» INSTRUCTIONS FOR THE TASK: Your answer should be every line from the records that contains "head".
### DATA SUPPLIED ###
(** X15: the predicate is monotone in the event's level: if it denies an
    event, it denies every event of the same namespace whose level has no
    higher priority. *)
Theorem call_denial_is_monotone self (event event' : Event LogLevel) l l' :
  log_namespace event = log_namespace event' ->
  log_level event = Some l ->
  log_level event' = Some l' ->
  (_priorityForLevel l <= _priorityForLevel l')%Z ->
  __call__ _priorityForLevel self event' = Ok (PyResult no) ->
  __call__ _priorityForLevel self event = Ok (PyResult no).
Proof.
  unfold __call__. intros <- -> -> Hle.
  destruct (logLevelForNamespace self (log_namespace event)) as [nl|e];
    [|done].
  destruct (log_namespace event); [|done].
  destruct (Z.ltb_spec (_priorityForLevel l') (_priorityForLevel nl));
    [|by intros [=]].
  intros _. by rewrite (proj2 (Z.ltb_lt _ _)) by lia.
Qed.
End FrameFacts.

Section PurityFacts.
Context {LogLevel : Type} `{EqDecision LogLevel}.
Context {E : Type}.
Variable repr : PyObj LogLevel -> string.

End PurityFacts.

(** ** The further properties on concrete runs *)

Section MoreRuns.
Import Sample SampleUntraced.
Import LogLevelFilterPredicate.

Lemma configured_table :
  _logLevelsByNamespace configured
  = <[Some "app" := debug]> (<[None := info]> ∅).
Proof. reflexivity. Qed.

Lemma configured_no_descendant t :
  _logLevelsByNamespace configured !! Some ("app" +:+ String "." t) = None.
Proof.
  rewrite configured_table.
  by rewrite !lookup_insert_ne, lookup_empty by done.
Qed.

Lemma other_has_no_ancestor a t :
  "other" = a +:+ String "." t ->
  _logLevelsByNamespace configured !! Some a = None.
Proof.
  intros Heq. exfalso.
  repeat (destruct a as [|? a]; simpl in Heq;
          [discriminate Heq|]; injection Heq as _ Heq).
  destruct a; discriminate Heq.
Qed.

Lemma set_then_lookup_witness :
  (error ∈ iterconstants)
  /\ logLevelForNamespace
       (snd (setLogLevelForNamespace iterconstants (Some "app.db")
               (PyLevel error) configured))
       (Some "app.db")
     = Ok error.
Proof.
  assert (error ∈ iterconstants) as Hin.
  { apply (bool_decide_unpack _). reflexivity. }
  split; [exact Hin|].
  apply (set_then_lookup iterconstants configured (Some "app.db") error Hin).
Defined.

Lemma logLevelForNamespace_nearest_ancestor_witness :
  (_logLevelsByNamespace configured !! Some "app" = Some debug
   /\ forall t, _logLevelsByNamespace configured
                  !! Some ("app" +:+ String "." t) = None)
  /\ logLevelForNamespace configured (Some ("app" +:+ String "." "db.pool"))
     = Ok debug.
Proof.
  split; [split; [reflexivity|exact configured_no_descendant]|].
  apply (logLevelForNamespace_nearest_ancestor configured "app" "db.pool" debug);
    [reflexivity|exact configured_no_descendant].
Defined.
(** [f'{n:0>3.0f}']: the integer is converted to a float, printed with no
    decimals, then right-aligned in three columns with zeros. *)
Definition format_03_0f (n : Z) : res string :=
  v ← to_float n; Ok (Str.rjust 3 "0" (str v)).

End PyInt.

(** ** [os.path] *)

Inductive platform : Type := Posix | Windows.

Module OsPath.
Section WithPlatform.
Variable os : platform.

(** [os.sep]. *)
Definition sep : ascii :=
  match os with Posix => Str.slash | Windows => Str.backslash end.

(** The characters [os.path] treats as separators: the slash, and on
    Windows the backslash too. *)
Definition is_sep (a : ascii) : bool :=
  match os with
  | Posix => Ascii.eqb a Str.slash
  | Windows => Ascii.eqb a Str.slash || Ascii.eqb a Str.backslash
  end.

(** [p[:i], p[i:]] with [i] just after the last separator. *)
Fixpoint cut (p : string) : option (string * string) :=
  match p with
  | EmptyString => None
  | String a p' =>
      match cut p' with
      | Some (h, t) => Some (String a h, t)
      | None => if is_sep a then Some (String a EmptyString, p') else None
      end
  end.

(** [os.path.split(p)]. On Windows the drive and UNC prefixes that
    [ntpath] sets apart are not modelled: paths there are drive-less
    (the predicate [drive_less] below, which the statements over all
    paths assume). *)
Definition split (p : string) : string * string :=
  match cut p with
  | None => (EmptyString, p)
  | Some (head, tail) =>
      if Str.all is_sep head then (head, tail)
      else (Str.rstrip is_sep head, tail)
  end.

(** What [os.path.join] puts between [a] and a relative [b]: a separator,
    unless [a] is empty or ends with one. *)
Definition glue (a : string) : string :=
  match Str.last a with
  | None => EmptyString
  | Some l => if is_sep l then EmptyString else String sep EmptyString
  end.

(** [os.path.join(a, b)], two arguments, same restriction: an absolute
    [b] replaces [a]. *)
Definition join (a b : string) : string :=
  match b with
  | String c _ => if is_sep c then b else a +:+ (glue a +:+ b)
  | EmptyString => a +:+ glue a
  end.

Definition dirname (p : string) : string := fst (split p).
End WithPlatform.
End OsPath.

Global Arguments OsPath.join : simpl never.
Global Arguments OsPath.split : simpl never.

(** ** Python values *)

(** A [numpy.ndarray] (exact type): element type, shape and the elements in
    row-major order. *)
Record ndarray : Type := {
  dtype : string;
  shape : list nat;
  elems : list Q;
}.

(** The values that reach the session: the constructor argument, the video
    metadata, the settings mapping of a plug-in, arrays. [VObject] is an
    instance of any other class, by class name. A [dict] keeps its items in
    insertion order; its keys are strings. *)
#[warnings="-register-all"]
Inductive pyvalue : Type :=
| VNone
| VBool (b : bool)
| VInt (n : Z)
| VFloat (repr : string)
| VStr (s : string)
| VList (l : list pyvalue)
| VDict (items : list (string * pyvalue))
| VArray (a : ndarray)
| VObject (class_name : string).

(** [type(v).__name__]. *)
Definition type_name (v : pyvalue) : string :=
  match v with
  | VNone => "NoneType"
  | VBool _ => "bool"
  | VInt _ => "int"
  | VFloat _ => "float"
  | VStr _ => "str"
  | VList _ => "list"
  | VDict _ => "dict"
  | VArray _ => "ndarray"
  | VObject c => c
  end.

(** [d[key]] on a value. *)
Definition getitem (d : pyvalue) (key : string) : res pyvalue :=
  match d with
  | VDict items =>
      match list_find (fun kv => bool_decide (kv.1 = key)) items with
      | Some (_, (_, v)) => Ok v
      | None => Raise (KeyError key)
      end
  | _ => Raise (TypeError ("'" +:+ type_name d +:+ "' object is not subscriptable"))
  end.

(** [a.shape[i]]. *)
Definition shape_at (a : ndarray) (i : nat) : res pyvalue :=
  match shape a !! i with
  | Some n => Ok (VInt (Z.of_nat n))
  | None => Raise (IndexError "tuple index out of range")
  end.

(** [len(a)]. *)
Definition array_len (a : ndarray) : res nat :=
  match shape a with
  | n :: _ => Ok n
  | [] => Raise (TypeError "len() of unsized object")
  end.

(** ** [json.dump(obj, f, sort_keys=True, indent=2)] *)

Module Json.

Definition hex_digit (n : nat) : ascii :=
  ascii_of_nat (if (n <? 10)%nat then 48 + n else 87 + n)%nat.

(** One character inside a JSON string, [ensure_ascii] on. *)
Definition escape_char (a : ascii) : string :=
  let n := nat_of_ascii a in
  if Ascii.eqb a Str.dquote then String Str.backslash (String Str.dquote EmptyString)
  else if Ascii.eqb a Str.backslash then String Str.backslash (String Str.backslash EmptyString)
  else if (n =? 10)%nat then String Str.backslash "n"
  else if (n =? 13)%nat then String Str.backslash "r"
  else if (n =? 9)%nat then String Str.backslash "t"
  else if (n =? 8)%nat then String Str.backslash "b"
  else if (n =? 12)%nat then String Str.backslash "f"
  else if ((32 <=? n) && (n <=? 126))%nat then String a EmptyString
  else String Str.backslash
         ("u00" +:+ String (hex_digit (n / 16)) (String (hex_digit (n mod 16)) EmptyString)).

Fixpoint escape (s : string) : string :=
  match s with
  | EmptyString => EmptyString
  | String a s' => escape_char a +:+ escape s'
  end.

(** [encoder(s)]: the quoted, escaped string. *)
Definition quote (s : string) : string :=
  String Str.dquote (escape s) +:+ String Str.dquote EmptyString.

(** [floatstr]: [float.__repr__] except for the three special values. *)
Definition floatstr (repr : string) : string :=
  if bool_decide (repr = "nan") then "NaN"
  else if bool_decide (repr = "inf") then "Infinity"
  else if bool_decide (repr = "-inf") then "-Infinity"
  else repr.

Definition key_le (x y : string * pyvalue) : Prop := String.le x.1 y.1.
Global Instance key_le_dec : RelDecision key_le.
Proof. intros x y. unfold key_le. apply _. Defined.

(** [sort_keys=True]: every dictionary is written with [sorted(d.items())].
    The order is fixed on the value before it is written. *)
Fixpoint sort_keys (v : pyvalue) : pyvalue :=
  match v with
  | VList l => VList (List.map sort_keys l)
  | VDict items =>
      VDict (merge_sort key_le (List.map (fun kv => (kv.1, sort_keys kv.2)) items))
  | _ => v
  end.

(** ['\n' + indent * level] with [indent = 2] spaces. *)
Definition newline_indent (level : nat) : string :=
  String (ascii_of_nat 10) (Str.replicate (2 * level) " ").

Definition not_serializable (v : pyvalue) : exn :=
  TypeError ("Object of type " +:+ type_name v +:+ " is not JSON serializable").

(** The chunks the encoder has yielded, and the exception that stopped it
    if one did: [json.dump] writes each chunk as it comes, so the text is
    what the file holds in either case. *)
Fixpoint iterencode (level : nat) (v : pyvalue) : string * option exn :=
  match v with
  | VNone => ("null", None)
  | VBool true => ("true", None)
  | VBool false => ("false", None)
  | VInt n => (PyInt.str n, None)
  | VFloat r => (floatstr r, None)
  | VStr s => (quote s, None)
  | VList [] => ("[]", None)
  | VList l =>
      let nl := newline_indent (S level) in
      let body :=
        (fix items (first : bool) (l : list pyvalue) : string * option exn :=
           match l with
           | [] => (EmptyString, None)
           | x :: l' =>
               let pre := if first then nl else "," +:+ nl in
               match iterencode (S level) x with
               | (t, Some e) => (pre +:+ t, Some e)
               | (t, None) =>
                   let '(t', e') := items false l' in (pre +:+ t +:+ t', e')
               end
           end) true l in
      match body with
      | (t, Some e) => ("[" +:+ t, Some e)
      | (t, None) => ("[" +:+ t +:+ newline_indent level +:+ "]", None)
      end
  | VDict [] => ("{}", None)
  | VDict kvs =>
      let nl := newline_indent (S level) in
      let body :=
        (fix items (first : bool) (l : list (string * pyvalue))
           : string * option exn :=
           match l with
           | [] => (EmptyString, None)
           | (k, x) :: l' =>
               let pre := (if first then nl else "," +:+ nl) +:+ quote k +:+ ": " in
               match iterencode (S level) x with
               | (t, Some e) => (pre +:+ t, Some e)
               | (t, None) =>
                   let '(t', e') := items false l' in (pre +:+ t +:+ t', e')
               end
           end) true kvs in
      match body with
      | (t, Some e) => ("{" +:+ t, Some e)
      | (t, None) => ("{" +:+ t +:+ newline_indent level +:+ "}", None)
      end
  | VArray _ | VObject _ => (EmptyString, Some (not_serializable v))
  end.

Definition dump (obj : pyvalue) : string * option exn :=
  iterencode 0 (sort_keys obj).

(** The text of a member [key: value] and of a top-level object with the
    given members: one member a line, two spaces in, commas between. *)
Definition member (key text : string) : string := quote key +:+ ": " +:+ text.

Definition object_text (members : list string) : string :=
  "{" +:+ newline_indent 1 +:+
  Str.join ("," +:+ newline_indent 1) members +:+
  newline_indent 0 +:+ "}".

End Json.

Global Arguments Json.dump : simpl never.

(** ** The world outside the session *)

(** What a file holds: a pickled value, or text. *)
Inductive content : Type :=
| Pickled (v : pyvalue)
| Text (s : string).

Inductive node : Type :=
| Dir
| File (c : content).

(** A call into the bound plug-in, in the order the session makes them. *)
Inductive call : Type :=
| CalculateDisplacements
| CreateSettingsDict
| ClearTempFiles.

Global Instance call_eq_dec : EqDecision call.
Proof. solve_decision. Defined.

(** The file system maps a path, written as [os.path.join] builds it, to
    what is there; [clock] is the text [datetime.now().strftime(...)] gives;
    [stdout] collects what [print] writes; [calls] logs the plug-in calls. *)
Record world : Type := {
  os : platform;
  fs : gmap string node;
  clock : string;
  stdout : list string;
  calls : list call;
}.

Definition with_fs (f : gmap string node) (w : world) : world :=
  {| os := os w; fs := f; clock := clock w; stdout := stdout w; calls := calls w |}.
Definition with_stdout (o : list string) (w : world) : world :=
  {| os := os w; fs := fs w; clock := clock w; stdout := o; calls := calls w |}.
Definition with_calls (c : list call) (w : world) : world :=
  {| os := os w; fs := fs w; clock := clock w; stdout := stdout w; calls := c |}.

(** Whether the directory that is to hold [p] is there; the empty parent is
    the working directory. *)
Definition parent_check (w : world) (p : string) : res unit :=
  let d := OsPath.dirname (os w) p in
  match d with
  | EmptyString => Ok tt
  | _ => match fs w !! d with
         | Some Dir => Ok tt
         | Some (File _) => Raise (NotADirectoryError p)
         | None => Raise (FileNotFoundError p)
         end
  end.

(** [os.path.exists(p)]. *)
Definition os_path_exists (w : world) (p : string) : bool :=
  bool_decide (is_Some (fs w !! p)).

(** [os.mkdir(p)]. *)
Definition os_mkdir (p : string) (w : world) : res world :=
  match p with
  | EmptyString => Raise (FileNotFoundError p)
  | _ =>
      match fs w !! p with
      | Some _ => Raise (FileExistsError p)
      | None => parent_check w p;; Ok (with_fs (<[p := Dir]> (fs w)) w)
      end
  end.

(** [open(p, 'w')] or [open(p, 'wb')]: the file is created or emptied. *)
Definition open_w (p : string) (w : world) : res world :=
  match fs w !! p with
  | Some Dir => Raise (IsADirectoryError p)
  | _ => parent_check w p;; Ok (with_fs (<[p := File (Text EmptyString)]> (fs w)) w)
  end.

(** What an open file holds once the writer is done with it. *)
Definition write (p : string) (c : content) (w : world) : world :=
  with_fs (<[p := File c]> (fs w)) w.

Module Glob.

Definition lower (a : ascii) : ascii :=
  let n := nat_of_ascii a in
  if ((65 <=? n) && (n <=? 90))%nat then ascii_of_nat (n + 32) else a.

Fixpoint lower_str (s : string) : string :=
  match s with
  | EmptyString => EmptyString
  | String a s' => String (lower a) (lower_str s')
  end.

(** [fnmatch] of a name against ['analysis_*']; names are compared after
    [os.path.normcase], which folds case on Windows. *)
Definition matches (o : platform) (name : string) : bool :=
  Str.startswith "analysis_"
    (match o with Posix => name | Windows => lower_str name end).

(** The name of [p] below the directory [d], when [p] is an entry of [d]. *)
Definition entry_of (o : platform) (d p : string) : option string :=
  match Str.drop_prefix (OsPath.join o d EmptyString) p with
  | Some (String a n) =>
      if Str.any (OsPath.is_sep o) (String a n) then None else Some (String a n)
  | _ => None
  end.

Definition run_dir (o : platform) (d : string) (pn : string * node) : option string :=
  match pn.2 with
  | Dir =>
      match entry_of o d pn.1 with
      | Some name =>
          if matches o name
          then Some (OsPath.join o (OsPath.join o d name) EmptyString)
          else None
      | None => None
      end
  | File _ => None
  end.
###
» SOLUTION FOR THIS EXERCISE:
  | Some (head, tail) =>
      if Str.all is_sep head then (head, tail)
      else (Str.rstrip is_sep head, tail)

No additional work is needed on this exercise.